Карлссон — гегельянец-экзистенциалист, он всячески хочет испортить мир, чтобы показать, что он бывает другим. Он дает Малышу момент счастья — всё же он становится его другом, но лишь ненадолго: в остальном приносить он может только несчастья и недоразумения. Замечательно, что Карлссона полюбили в СССР — и дело тут не только в очаровании перевода Лилианы Лунгиной. Карлссон показывал, что можно ко всему отнестись как к «пустякам, делу житейскому», его экзистенциализм противостоял слишком рутинному быту. Так и в советском восприятии Малыш из повести Линдгрен, повторяющий слова хулигана-наставника «пустяки, дело житейское», выглядел не нелепым, а смелым. И фильм 1987 года по повести Ларри тоже имеет в виду, что дети освобождаются от несчастного сознания только в чистых декларируемых актах смелости: нужно набраться смелости — и тогда всё получится.
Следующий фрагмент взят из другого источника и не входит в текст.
(* ===== verification/_CoqProject ===== *)
-Q . S2P
Prelude.v
Text.v
Encoding.v
RemoteCore.v
RemoteFacts.v
FtpProtocol.v
FtpProtocolFacts.v
FtpTransport.v
FtpTransportFacts.v
FtpSession.v
FtpSessionFacts.v
TransferModel.v
TransferStateFacts.v
TransferInvariant.v
TransferPublic.v
TransferPublicFacts.v
TransferStore.v
TransferStoreFacts.v
TransferQueue.v
TransferQueueFacts.v
LocalFiles.v
LocalFilesFacts.v
TransferExecutor.v
TransferDownloadFacts.v
TransferExecutorFacts.v
UsageBucket.v
UsageBucketFacts.v
UsageKeys.v
UsageStore.v
UsageStoreFacts.v
UsageTracker.v
UsageTrackerFacts.v
Frame.v
FrameFacts.v
HelperFrame.v
HelperFrameFacts.v
NetworkSampler.v
NetworkSamplerFacts.v
Netlink.v
NetlinkFacts.v
NetworkHelper.v
NetworkHelperFacts.v
TelemetryHelper.v
TelemetryHelperFacts.v
Sql.v
NotesDomain.v
NotesModel.v
NotesModelFacts.v
NotesRepository.v
NotesRepositoryFacts.v
NotesHistoryFacts.v
NotesService.v
NotesUploadFacts.v
NotesServiceFacts.v
Domain.v
TelemetryParse.v
TelemetryIdentity.v
TelemetryProc.v
TelemetryProcFacts.v
TelemetrySampler.v
TelemetrySamplerFacts.v
TelemetryStore.v
AppdProfiles.v
AppdProfilesFacts.v
SshProfile.v
SshProfileFacts.v
SshTerminal.v
Terminal.v
IpcMessage.v
IpcPlan.v
IpcPlanFacts.v
IpcClient.v
IpcClientFacts.v
IpcRoundTrip.v
IpcStreams.v
IpcServer.v
IpcServe.v
IpcServerFacts.v
IpcEndToEnd.v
Визуальное расколдовывание
Итак, малый мир — это паломничество, которое превращается в компьютерную бродилку. С такой бродилки начинается, например, песня «Кукла колдуна» (1998) группы «Король и Шут»:
Темный, мрачный коридор,
Я на цыпочках, как вор,
Пробираюсь, чуть дыша,
Чтобы не спугнуть
Тех, кто спит уже давно,
Тех, кому не всё равно,
В чью я комнату тайком
Желаю заглянуть,
Чтобы увидеть…
Расколдовывание куклы должно в этой песни произойти без звуков: кукла колдуна должна посмотреть на повествователя этой рок-песни, очнуться, вспомнить себя, вспомнить о своей независимости. Хотя она заколдована, у нее нет несчастного сознания — все вещи она видит конкретно: крест на груди героя, его опыты и «фокусы». Ее несчастные отношения с колдуном — это не часть ее сознания, а похищение, восхищение, очарование. Поэтому, в отличие от мира Карлссона, мира речевого, мира гегелевской диалектики, здесь возможны только визуальные образы. Песня группы «Король и шут» ознаменовала поворот от вербального к визуальному. В нем уже сам мир становится большим трансформером, и наша жизнь меняется так, как мы не могли себе представить еще несколько лет назад.
Александр Марков, профессор РГГУ
Оксана Штайн (Братина), доцент УрФУ
1 Орлова Г. А. Хозяйство полярного письма: медиализация челюскинской робинзонады // Новое литературное обозрение. 2016. № 3 (139). С. 207–227.
2 Колондо Г. «Как фамилия? — Сталин. — Побожись!» // Горький.медиа. 25 октября 2023 года.
3 Волохова У. Писатели для Сталина // Коммерсантъ. 21 февраля 2020 года.
4 Курилович И. С. Несчастье сознания и несчастное сознание // Французское неогегельянство: Ж. Валь, А. Койре, А. Кожев и Ж. Ипполит в поисках единой феноменологии Гегеля — Гуссерля — Хайдеггера. — М.: РГГУ, 2019. С. 76–79.